'Tis the season for a flu shot for you and your loved ones, which may include your dog.
Yes, that virus that makes you feel achy, miserable, and generally gross can affect Fido, too.
Here are the answers to some common questions about getting your dog vaccinated.
How long has canine influenza been around?
According to researchers, canine influenza came to human attention in 2004, when Cornell University's Edward Dubovi sequenced the virus and sent it to the U.S. Centers for Disease Control and Prevention. The CDC found that the virus was a mutated version of one found in horses, which had made it to to racing greyhounds in Florida. Humans can't get the virus from dogs, nor can dogs get it from us.
Should all dogs be vaccinated against the flu?
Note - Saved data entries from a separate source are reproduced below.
Lemma length_keys : length keys = (2 * (length base * bs_width (B := B) n))%nat.
Proof. unfold keys. rewrite !length_prod, !length_seq. cbn. lia. Qed.

Lemma elem_keys i v b :
  (i, v, b) ∈ keys ↔ (i < length base)%nat ∧ (v < bs_width (B := B) n)%nat.
Proof.
  unfold keys. rewrite list_elem_of_In, !in_prod_iff, !in_seq. cbn.
  destruct b; split; intros; split_and!; lia || tauto.
Qed.

Lemma view_outside sel bs i v : Forall2 frame base bs → (sel = live_in_set ∨ sel = live_out_set) →
  0 <= v → ¬ ((i < length base)%nat ∧ (Z.to_nat v < bs_width (B := B) n)%nat) → view sel bs i v = false.
Proof.
  intros HF Hsel Hv Hout. unfold view. destruct (bs !! i) as [b|] eqn:E; [|done].
  pose proof (lookup_lt_Some _ _ _ E) as Hi. rewrite (length_inv _ HF) in Hi.
  destruct (frame_lookup _ _ _ HF E) as (b0 & _ & [_ _ _ Fi Fo] & _).
  apply (bs_width_law n); [by destruct Hsel; subst|lia].
Qed.

Lemma grows_count bs bs' : inv bs → inv bs' → grows bs bs' → ¬ same_views bs bs' →
  (count (bit_of bs) keys < count (bit_of bs') keys)%nat.
Proof.
  intros [HF _ _ _] [HF' _ _ _] Hgr Hne.
  assert (∀ k, k ∈ keys → bit_of bs k = true → bit_of bs' k = true) as Hmono.
  { intros [[i v] b] _. destruct (Hgr i (Z.of_nat v)) as [G1 G2]; [lia|]. by destruct b. }
  destruct (decide (Exists (λ k, bit_of bs k = false ∧ bit_of bs' k = true) keys)) as [He|Hn].
  - apply Exists_exists in He as (k & Hk%list_elem_of_In & Hf & Ht). by eapply count_lt.
  - destruct Hne. intros i v Hv.
    destruct (decide ((i < length base)%nat ∧ (Z.to_nat v < bs_width (B := B) n)%nat)) as [Hin|Hout].
    + assert (∀ b, bit_of bs' (i, Z.to_nat v, b) = bit_of bs (i, Z.to_nat v, b)) as Heq.
      { intros b. apply eq_true_ext. split; [|by apply Hmono, elem_keys].
        intros Ht. destruct (bit_of bs (i, Z.to_nat v, b)) eqn:Ef; [done|]. destruct Hn.
        apply Exists_exists. exists (i, Z.to_nat v, b). split; [|done].
        by apply list_elem_of_In, elem_keys. }
      split; [specialize (Heq true)|specialize (Heq false)]; cbn in Heq;
        by rewrite Z2Nat.id in Heq.
    + by rewrite !view_outside by auto.
Qed.

(** The order visits every block. *)
Lemma solved_all bs : Forall (solved bs) (rev (seq 0 (length base))) →
  ∀ i, (i < length base)%nat → solved bs i.
Proof.
  intros Hs i Hi. rewrite Forall_forall in Hs. apply Hs. rewrite <- in_rev. apply in_seq. lia.
Qed.

Lemma live_loop_spec : ∀ fuel st, state_ok st →
  (length keys < count (bit_of (bbs st)) keys + fuel)%nat →
  ∃ st', live_loop fuel st = Some st' ∧ inv (bbs st') ∧ ∀ i, (i < length base)%nat → solved (bbs st') i.
Proof.
  induction fuel as [|fuel IH]; intros st Hst Hf.
  - pose proof (count_bound (bit_of (bbs st)) keys). lia.
  - cbn. unfold live_pass. pose proof (length_inv _ (inv_frame _ (proj1 Hst))) as Hlen. rewrite Hlen.
    set (st0 := LiveState _ _ _ _). assert (state_ok st0) as Hst0 by exact Hst.
    destruct (live_steps_spec (rev (seq 0 (length base))) st0 Hst0) as (st1 & -> & Hst1 & Hgr & Hfalse & Htrue).
    { apply Forall_forall. intros i Hi%in_rev%in_seq. lia. }
    cbn. destruct (changed st1) eqn:Ech.
    + destruct (Htrue eq_refl) as [?|Hne]; [done|].
      pose proof (grows_count _ _ (proj1 Hst) (proj1 Hst1) Hgr Hne). apply IH; [done|]. lia.
    + exists st1. split_and!; [done|by apply Hst1|]. apply solved_all. by apply Hfalse.
Qed.

(** A solution that only holds live variables holds exactly the live variables. *)
Lemma solved_live bs : inv bs → (∀ i, (i < length base)%nat → solved bs i) →
  ∀ i v, 0 <= v → (In bs i v = true ↔ block_live v i).
Proof.
  intros [_ _ _ Hlive] Hs i v Hv. split; [by apply Hlive|].
  assert (∀ k, Use k v = true ∨ succs k ≠ [] → (k < length base)%nat) as Hlt.
  { intros k Hk. destruct (decide (k < length base)%nat) as [|Hge]; [done|].
    unfold view, succs in Hk. rewrite (lookup_ge_None_2 base k) in Hk by lia. by destruct Hk. }
  induction 1 as [i Hu|i j Hd Hj _ IH].
  - apply (Hs i); [by apply Hlt; left|done|by left].
  - assert (i < length base)%nat as Hi by (apply Hlt; right; destruct (succs i); [by apply elem_of_nil in Hj|done]).
    apply (Hs i Hi v Hv). right. split; [|done]. apply (Hs i Hi v Hv). by exists j.
Qed.

Lemma inv_base : inv base.
Proof.
  assert (∀ i v, 0 <= v → In base i v = false ∧ Out base i v = false) as Hz.
  { intros i v Hv. unfold view. destruct (base !! i) as [b|] eqn:E; [|done].
    rewrite Forall_lookup in Hbase. destruct (Hbase _ _ E). auto. }
  constructor.
  - apply Forall_Forall2_diag, Forall_forall. intros b Hb.
    rewrite Forall_forall in Hbase. destruct (Hbase b Hb). by constructor.
  - intros i v Hv. destruct (Hz i v Hv) as [-> _]. done.
  - intros i v Hv. destruct (Hz i v Hv) as [_ ->]. done.
  - intros i v Hv. destruct (Hz i v Hv) as [-> _]. done.
Qed.
End iterate.

(** ** From blocks to instructions *)

Section paths.
Context {B : Type} `{SetLaws B} (n : Z) (base : list (basic_block B)).
Context (Hbase : Forall (usedef_ok n) base).
Abbreviation cs := (bb_code_of <$> base).

Lemma exposed_live_at v i xs : exposed xs v → live_at cs v i xs.
Proof.
  induction xs as [|x xs IH]; [done|]. intros [Hu|[Hd He]]; [by constructor|].
  apply live_skip; [done|auto].
Qed.

Lemma skip_all v i xs : ¬ defined xs v → live_at cs v i [] → live_at cs v i xs.
Proof.
  intros Hd Hl. induction xs as [|x xs IH]; [done|]. rewrite defined_cons in Hd.
  apply live_skip; tauto.
Qed.

Lemma lookup_code i b : base !! i = Some b → cs !! i = Some (bb_code_of b).
Proof. intros E. by rewrite list_lookup_fmap, E. Qed.

Lemma block_live_in v i : 0 <= v → block_live base v i → live_in cs v i.
Proof.
  intros Hv. induction 1 as [i Hu|i j Hd Hj _ (d & Hcd & Hld)].
  - unfold view in Hu. destruct (base !! i) as [b|] eqn:E; [|done].
    exists (bb_code_of b). split; [by apply lookup_code|]. apply exposed_live_at.
    rewrite Forall_lookup in Hbase. by apply (ud_use n b (Hbase _ _ E)).
  - unfold view, succs in *. destruct (base !! i) as [b|] eqn:E; [|by apply elem_of_nil in Hj].
    exists (bb_code_of b). split; [by apply lookup_code|]. apply skip_all.
    + rewrite Forall_lookup in Hbase. rewrite <- (ud_def n b (Hbase _ _ E)) by done. congruence.
    + eapply live_next; [by apply lookup_code|done..].
Qed.

Lemma live_at_block v i xs : 0 <= v → live_at cs v i xs →
  exposed xs v ∨ (¬ defined xs v ∧ ∃ j, j ∈ succs base i ∧ block_live base v j).
Proof.
  intros Hv. induction 1 as [i x xs Hu|i x xs Hd _ IH|i c j d Hc Hj Hdj _ IH].
  - left. by left.
  - destruct IH as [He|[Hn Hs]]; [left; by right|]. right. split; [|done]. rewrite defined_cons. tauto.
  - right. split; [intros (x & Hx & _); by apply elem_of_nil in Hx|].
    rewrite list_lookup_fmap in Hc, Hdj. unfold succs.
    destruct (base !! i) as [b|] eqn:Eb; [|done]. injection Hc as <-.
    destruct (base !! j) as [b'|] eqn:Eb'; [|done]. injection Hdj as <-.
    exists j. split; [done|]. rewrite Forall_lookup in Hbase. pose proof (Hbase _ _ Eb') as Hud.
    destruct IH as [He|[Hn (k & Hk & Hbl)]].
    + apply bl_use. unfold view. rewrite Eb'. by apply (ud_use n b' Hud).
    + eapply bl_flow; [|done..]. unfold view. rewrite Eb'. apply not_true_is_false.
      rewrite (ud_def n b' Hud) by done. done.
Qed.

Lemma live_in_block v i : 0 <= v → live_in cs v i → block_live base v i.
Proof.
  intros Hv (c & Hc & Hl). rewrite list_lookup_fmap in Hc.
  destruct (base !! i) as [b|] eqn:Eb; [|done]. injection Hc as <-.
  pose proof Hbase as Hb. rewrite Forall_lookup in Hb. pose proof (Hb _ _ Eb) as Hud.
  destruct (live_at_block v i _ Hv Hl) as [He|[Hn (k & Hk & Hbl)]].
  - apply bl_use. unfold view. rewrite Eb. by apply (ud_use n b Hud).
  - eapply bl_flow; [|done..]. unfold view. rewrite Eb. apply not_true_is_false.
    rewrite (ud_def n b Hud) by done. done.
Qed.
End paths.

(** ** The analysis *)

Section analysis.
Context {B : Type} `{SetLaws B} `{Allocator}.

(** The result of the analysis of the code [cs]. *)
Definition liveness_of (cs : list bb_code) (bs : list (basic_block B)) : Prop :=
  bb_code_of <$> bs = cs ∧
  ∀ i b, bs !! i = Some b → ∀ v, 0 <= v →
    (bs_mem (live_in_set b) v = true ↔ live_in cs v i) ∧
    (bs_mem (live_out_set b) v = true ↔ live_out cs v i).

Lemma frame_codes n base bs : Forall2 (frame n) base bs → bb_code_of <$> bs = bb_code_of <$> base.
Proof. induction 1 as [|b0 b base bs [Hc _ _ _ _] _ IH]; cbn; [done|]. by rewrite Hc, IH. Qed.

Lemma solution_liveness n base bs :
  Forall (usedef_ok n) base → inv n base bs → (∀ i, (i < length base)%nat → solved base bs i) →
  liveness_of (bb_code_of <$> base) bs.
Proof.
  intros Hb Hinv Hs. pose proof (inv_frame _ _ _ Hinv) as HF.
  split; [by eapply frame_codes|]. intros i b E v Hv.
  assert (∀ k, view live_in_set bs k v = true ↔ live_in (bb_code_of <$> base) v k) as Hin.
  { intros k. rewrite (solved_live n base bs Hinv Hs) by done.
    split; [by apply (block_live_in n)|by apply (live_in_block n)]. }
  split.
  - rewrite <- Hin. unfold view. by rewrite E.
  - assert (i < length base)%nat as Hi
      by (rewrite <- (length_inv _ _ _ HF); by eapply lookup_lt_Some).
    assert (bs_mem (live_out_set b) v = view live_out_set bs i v) as -> by (unfold view; by rewrite E).
    rewrite (proj2 (Hs i Hi v Hv)). destruct (lookup_lt_is_Some_2 base i Hi) as [b0 E0].
    unfold live_out, succs. rewrite list_lookup_fmap, E0. cbn. split.
    + intros (j & Hj & Hl). exists (bb_code_of b0), j. rewrite <- Hin. done.
    + intros (c & j & [= <-] & Hj & Hl). exists j. by rewrite Hin.
Qed.

Lemma analyze_liveness_wf_wp n cs h : 0 <= n < 2 ^ 31 → code_ok n cs →
  wp (analyze_liveness n cs) (λ bs _, liveness_of cs bs ∧ Forall (λ b, bs_wf n (live_out_set b)) bs)
     (λ _ _, ¬ ∀ k size, malloc_ok k size = true) h.
Proof.
  intros Hn Hok. unfold analyze_liveness.
  eapply wp_seq; [by apply init_sets_spec|cbv beta|done]. intros bs h1 [Hes Hcs].
  assert (Forall (λ c, Forall (λ x, Forall (λ v, 0 <= v < n) (insn_uses x) ∧
            Forall (λ v, 0 <= v < n) (insn_defs x)) (insn_list c)) (bb_code_of <$> bs)) as Hr.
  { rewrite Hcs. eapply Forall_impl; [|exact Hok]. by intros c []. }
  destruct (analyze_use_def_spec n bs Hes Hr) as (base & -> & Hud & Hc). rewrite Hcs in Hc.
  apply wp_bind, wp_ret. unfold analyze_live_sets.
  eapply wp_seq; [by apply bs_alloc_law|cbv beta|done]. intros oi h2 [Woi _].
  eapply wp_seq; [by apply bs_alloc_law|cbv beta|done]. intros oo h3 [Woo _].
  assert (Forall (λ b, Forall (λ j, (j < length base)%nat) (successors (bb_code_of b))) base) as Hsucc.
  { assert (length base = length cs) as -> by (rewrite <- Hc; by rewrite length_fmap).
    assert (Forall (λ c, Forall (λ j, (j < length cs)%nat) (successors c)) (bb_code_of <$> base)) as Hf
      by (rewrite Hc; eapply Forall_impl; [|exact Hok]; by intros c []).
    by rewrite Forall_fmap in Hf. }
  destruct (live_loop_spec n base Hud Hsucc (live_fuel n base) (LiveState base oi oo false))
    as (st' & -> & Hinv & Hs).
  - split_and!; [by apply inv_base|done|done].
  - unfold live_fuel. rewrite length_keys. lia.
  - apply wp_bind, wp_ret, wp_ret. rewrite <- Hc. split; [by eapply solution_liveness|].
    pose proof (inv_frame _ _ _ Hinv) as HF. clear -HF. induction HF as [|b0 b ? ? []]; by constructor.
Qed.
(* ===== verification/HashMap.v ===== *)
(** * lib/hash-map.c: chained hash tables

    The table is the source's array of buckets; a bucket is the list of its
    entries in list order ([list_add] puts an entry first).  The key operations
    are the source's [struct key_operations], a class whose instances are
    [pointer_key] and [string_key]; the client relies on [KeyLaws].  The result of
    an operation is the map afterwards, also when it returns an error.  The heap only
    decides which allocations fail: blocks are not tracked and releasing one leaves
    it as it is. *)

From S2P Require Import Prelude CMonad.
#[local] Open Scope Z_scope.

(** struct key_operations *)
Class KeyOps (K : Type) := {
  key_hash : K → Z;
  key_equals : K → K → bool;
}.

(** What the table relies on: [equals] is an equivalence that [hash] respects, and
    [hash] is an unsigned long. *)
Class KeyLaws (K : Type) `{KeyOps K} : Prop := {
  key_refl k : key_equals k k = true;
  key_sym k1 k2 : key_equals k1 k2 = true → key_equals k2 k1 = true;
  key_trans k1 k2 k3 : key_equals k1 k2 = true → key_equals k2 k3 = true → key_equals k1 k3 = true;
  key_hash_equals k1 k2 : key_equals k1 k2 = true → key_hash k1 = key_hash k2;
  key_hash_range k : is_u64 (key_hash k);
}.

Record hash_map_entry (K V : Type) := Entry { hash : Z; key : K; value : V }.
Arguments Entry {K V}.
Arguments hash {K V}.
Arguments key {K V}.
Arguments value {K V}.

Record hash_map (K V : Type) := HashMap {
  size : Z;
  resize_at : Z;
  table : list (list (hash_map_entry K V));
  table_size : Z;
}.
Arguments HashMap {K V}.
Arguments size {K V}.
Arguments resize_at {K V}.
Arguments table {K V}.
Arguments table_size {K V}.

Definition DEFAULT_CAPACITY : Z := 16.
Definition sizeof_list_head : Z := 16.
Definition sizeof_hash_map : Z := 72.
Definition sizeof_hash_map_entry : Z := 40.
Definition ENOMEM : Z := 12.

Section ops.
Context {K V : Type} `{KeyOps K}.
#[local] Abbreviation entry := (hash_map_entry K V).
#[local] Abbreviation map := (hash_map K V).

(** malloc: whether it succeeds. *)
Definition allocated `{Allocator} (sz : Z) : M mem unit bool := λ h,
  let '(p, h') := mem_malloc sz h in Done (match p with Some _ => true | None => false end) h'.

(** The product with the fill factor 0.75, converted to unsigned long; exact for
    sizes below 2^51. *)
Definition resize_threshold (n : Z) : Z := 3 * n / 4.

(** A null result is the error return. *)
Definition alloc_hash_map_with_size `{Allocator} (initial_size : Z) : M mem unit map :=
  let* ok := allocated sizeof_hash_map in
  if negb ok then fail tt else
  let* ok := allocated (sizeof_list_head * initial_size) in
  if negb ok then fail tt else
  ret (HashMap 0 (resize_threshold initial_size) (replicate (Z.to_nat initial_size) []) initial_size).

Definition alloc_hash_map `{Allocator} : M mem unit map := alloc_hash_map_with_size DEFAULT_CAPACITY.

(** Division by zero is undefined. *)
Definition get_index (m : map) (h : Z) : option nat :=
  if decide (table_size m = 0) then None else Some (Z.to_nat (h mod table_size m)).

Definition matches (h : Z) (k : K) (e : entry) : bool := bool_decide (h = hash e) && key_equals (key e) k.

(** The entry the loop over the bucket stops at. *)
Fixpoint find_entry (h : Z) (k : K) (b : list entry) : option entry :=
  match b with
  | [] => None
  | e :: b' => if matches h k e then Some e else find_entry h k b'
  end.

(** [ent->value = value] through the pointer to that entry. *)
Fixpoint set_value (h : Z) (k : K) (v : V) (b : list entry) : list entry :=
  match b with
  | [] => []
  | e :: b' => if matches h k e then Entry (hash e) (key e) v :: b' else e :: set_value h k v b'
  end.

(** [list_del] of that entry. *)
Fixpoint del_entry (h : Z) (k : K) (b : list entry) : list entry :=
  match b with
  | [] => []
  | e :: b' => if matches h k e then b' else e :: del_entry h k b'
  end.

Definition hash_map_lookup_entry (m : map) (k : K) : option (option entry) :=
  i ← get_index m (key_hash k);
  b ← table m !! i;
  Some (find_entry (key_hash k) k b).
(** For intervals whose ranges are apart, the intersection test is whether some
    position is in both, and the start of the intersection is the least such
    position; neither follows a null pointer. *)
Theorem intervals_intersect_correct (it1 it2 : live_interval) :
  ordered (range_list it1) → ordered (range_list it2) → range_list it1 ≠ [] → range_list it2 ≠ [] →
  (∃ b, intervals_intersect it1 it2 = Some b ∧ (b = true ↔ ∃ p, common (range_list it1) (range_list it2) p)) ∧
  ((∃ p, common (range_list it1) (range_list it2) p) →
   ∃ p, interval_intersection_start it1 it2 = Some (Returns p) ∧
        least_common (range_list it1) (range_list it2) p).
Proof.
  intros Hs1 Hs2 Hn1 Hn2. unfold intervals_intersect, interval_intersection_start, interval_start, interval_end, interval_is_empty.
  destruct (range_list it1) as [|r1 rs1] eqn:E1; [done|]. destruct (range_list it2) as [|r2 rs2] eqn:E2; [done|].
  destruct (last_range_end _ _ _ Hs1) as (l1 & -> & Hl1 & Hm1). destruct (last_range_end _ _ _ Hs2) as (l2 & -> & Hl2 & Hm2).
  cbn [head fmap option_fmap option_map mbind option_bind orb].
  pose proof (λ p, covers_first _ _ _ p Hs1) as Hf1. pose proof (λ p, covers_first _ _ _ p Hs2) as Hf2.
  assert (∀ p, covers (r1 :: rs1) p → p < end_ l1) as Hb1 by (intros p (r & Hr & Hp); specialize (Hm1 _ Hr); lia).
  assert (∀ p, covers (r2 :: rs2) p → p < end_ l2) as Hb2 by (intros p (r & Hr & Hp); specialize (Hm2 _ Hr); lia).
  split.
  - case_decide as Ha; [|case_decide as Hb].
    + exists false. split; [done|]. split; [done|]. intros (p & Hp1 & Hp2). specialize (Hf1 _ Hp1). specialize (Hb2 _ Hp2). lia.
    + exists false. split; [done|]. split; [done|]. intros (p & Hp1 & Hp2). specialize (Hf2 _ Hp2). specialize (Hb1 _ Hp1). lia.
    + destruct (walk_spec (r1 :: rs1) (r2 :: rs2) l1 r2 Hs1 Hs2 eq_refl Hl1 ltac:(lia)) as (res & -> & Hres).
      cbn [mbind option_bind]. destruct res as [[a b]|].
      * exists true. split; [done|]. split; [|done]. intros _. destruct Hres as (p & _ & Hp & _). eauto.
      * exists false. split; [done|]. split; [done|]. intros (p & Hp). by destruct (Hres p).
  - intros (p & Hp1 & Hp2). pose proof (Hf2 _ Hp2). pose proof (Hb1 _ Hp1).
    destruct (walk_spec (r1 :: rs1) (r2 :: rs2) l1 r2 Hs1 Hs2 eq_refl Hl1 ltac:(lia)) as (res & -> & Hres).
    cbn [mbind option_bind]. destruct res as [[a b]|]; [|by destruct (Hres p)].
    destruct Hres as (q & -> & Hq). exists q. split; [done|exact Hq].
Qed.

(** C29: Splitting an interval at a position of one of its ranges: the interval keeps
    exactly its positions before it and the new interval, its next child, has exactly
    the others; the use positions are divided the same way and none is lost.  At a
    position in a gap the program ends; an allocation that fails ends in the error
    return or, for a range, in undefined behaviour. *)
Theorem split_interval_at_correct `{Allocator} (it : live_interval) (s e pos : Z) (h : mem) :
  ordered (range_list it) → interval_start it = Some s → interval_end it = Some e → s < pos < e →
  Forall use_ok (use_positions it) →
  match split_interval_at it pos h with
  | Done (Returns (old, new)) _ =>
    covers (range_list it) pos ∧ ordered (range_list old) ∧ ordered (range_list new) ∧
    (∀ p, covers (range_list old) p ↔ covers (range_list it) p ∧ p < pos) ∧
    (∀ p, covers (range_list new) p ↔ covers (range_list it) p ∧ pos <= p) ∧
    use_positions old ++ use_positions new ≡ₚ use_positions it ∧
    Forall (λ u, first_pos u < pos) (use_positions old) ∧ Forall (λ u, pos <= first_pos u) (use_positions new) ∧
    var_info new = var_info it
  | Done Exits _ => ¬ covers (range_list it) pos
  | Fail _ _ | Undef => ¬ (∀ n sz, malloc_ok n sz = true)
  end.
Proof.
  intros Hs Hst He Hpos Hu. pose proof (split_interval_at_spec it s e pos h Hs Hst He Hpos Hu) as Hsp.
  destruct (split_interval_at it pos h) as [[[old new]|] h'|? ?|]; [|done..].
  destruct Hsp as [(rs1 & rs2 & us1 & us2 & Hc & Eu & -> & ->) _].
  destruct (cut_ranges_spec 0 _ _ _ _ Hs Hc) as (Hcov & Ho & Hn & Hco & Hcn). pose proof (ordered_covers _ _ _ Hs Hcov).
  destruct (split_uses_spec (use_positions it) pos [] Hu) as (uold & unew & Eu' & Hp & Huo & Hun).
  rewrite Eu in Eu'. injection Eu' as <- <-. rewrite app_nil_r in Hp. specialize (Hun ltac:(constructor)).
  split_and!; try done. by apply (ordered_weaken pos).
Qed.

(** Expiring the ranges before a position keeps every position from there on and the
    answer of the coverage test for it; restoring gives the interval's ranges back in
    order. *)
Theorem interval_expire_restore (it : live_interval) (pos : Z) :
  ordered (range_list it) → range_list it ≠ [] → expired_range_list it = [] →
  ∃ it', interval_expire_ranges_before it pos = Some it' ∧ ordered (range_list it') ∧
    (∀ p, pos <= p → (covers (range_list it') p ↔ covers (range_list it) p) ∧
       ∃ b, interval_covers it' p = Some b ∧ interval_covers it p = Some b ∧ (b = true ↔ covers (range_list it) p)) ∧
    interval_restore_expired_ranges it' = it.
Proof.
  intros Hs Hne Hex. unfold interval_expire_ranges_before, interval_first_range, interval_end.
  assert (∀ it, ordered (range_list it) → range_list it ≠ [] → ∀ p,
    ∃ b, interval_covers it p = Some b ∧ (b = true ↔ covers (range_list it) p)) as Hcov.
  { intros i Hi Hin p. destruct (interval_range_at_spec i p Hi Hin) as (r & Er & Hr). unfold interval_covers. rewrite Er.
    cbn [mbind option_bind]. destruct r as [r|]; [exists true|exists false]; (split; [done|]); split; try done.
    intros _. destruct Hr as [Hr Hp]. by exists r. }
  assert (interval_restore_expired_ranges it = it) as Hid.
  { unfold interval_restore_expired_ranges. rewrite Hex. destruct it. cbn in *. by subst. }
  destruct (range_list it) as [|r rs] eqn:E; [done|]. destruct (last_range_end _ _ _ Hs) as (l & El & _ & _).
  rewrite El. cbn [head fmap option_fmap option_map mbind option_bind]. case_decide as Hc.
  - exists it. rewrite E. split_and!; [done..| |done]. intros p Hp. split; [done|].
    destruct (Hcov it) with p as (b & Hb & Hiff); [by rewrite E..|]. rewrite E in Hiff. eauto.
  - destruct (expire_loop_spec 0 r rs (expired_range_list it) pos l Hs ltac:(lia) El ltac:(lia))
      as (rs' & ex' & -> & Hf & (lo' & Hlo' & Hse) & Hne' & Hcv).
    cbn [mbind option_bind]. eexists. split; [done|].
    assert (ordered rs') as Hsep'.
    { eapply ordered_raise; [exact Hse|]. intros x Hx. pose proof (ordered_start _ _ _ Hse Hx). lia. }
    split_and!; [exact Hsep'| |].
    + intros p Hp. split; [by apply Hcv|].
      destruct (Hcov (with_ranges it rs' ex') Hsep' Hne' p) as (b & Hb & Hiff).
      destruct (Hcov it) with p as (b' & Hb' & Hiff'); [by rewrite E..|]. cbn in Hiff. rewrite E in Hiff'.
      rewrite Hcv in Hiff by done. exists b. assert (b' = b) as <-; [|done].
      destruct b, b'; try done; exfalso; [assert (false = true) by tauto|assert (false = true) by tauto]; done.
    + unfold interval_restore_expired_ranges. cbn. rewrite Hf, Hex. cbn. destruct it. cbn in *. by subst.
Qed.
Probably not. If your dog stays indoors and doesn't come into contact with neighborhood dogs, the vaccination isn't necessary. But if Spot's going to be at doggy day care, getting trained, heading to the vet—if she's going anywhere where a lot of animals congregate—it might be smart to vaccinate. Keep in mind that canine influenza doesn't have a "season" per se; dogs can catch the flu all year round.
How do you know if your dog has the flu?
Symptoms of canine influenza are similar to the human version: coughing, lethargy, and nasal discharge. In rare cases, it may lead to pneumonia.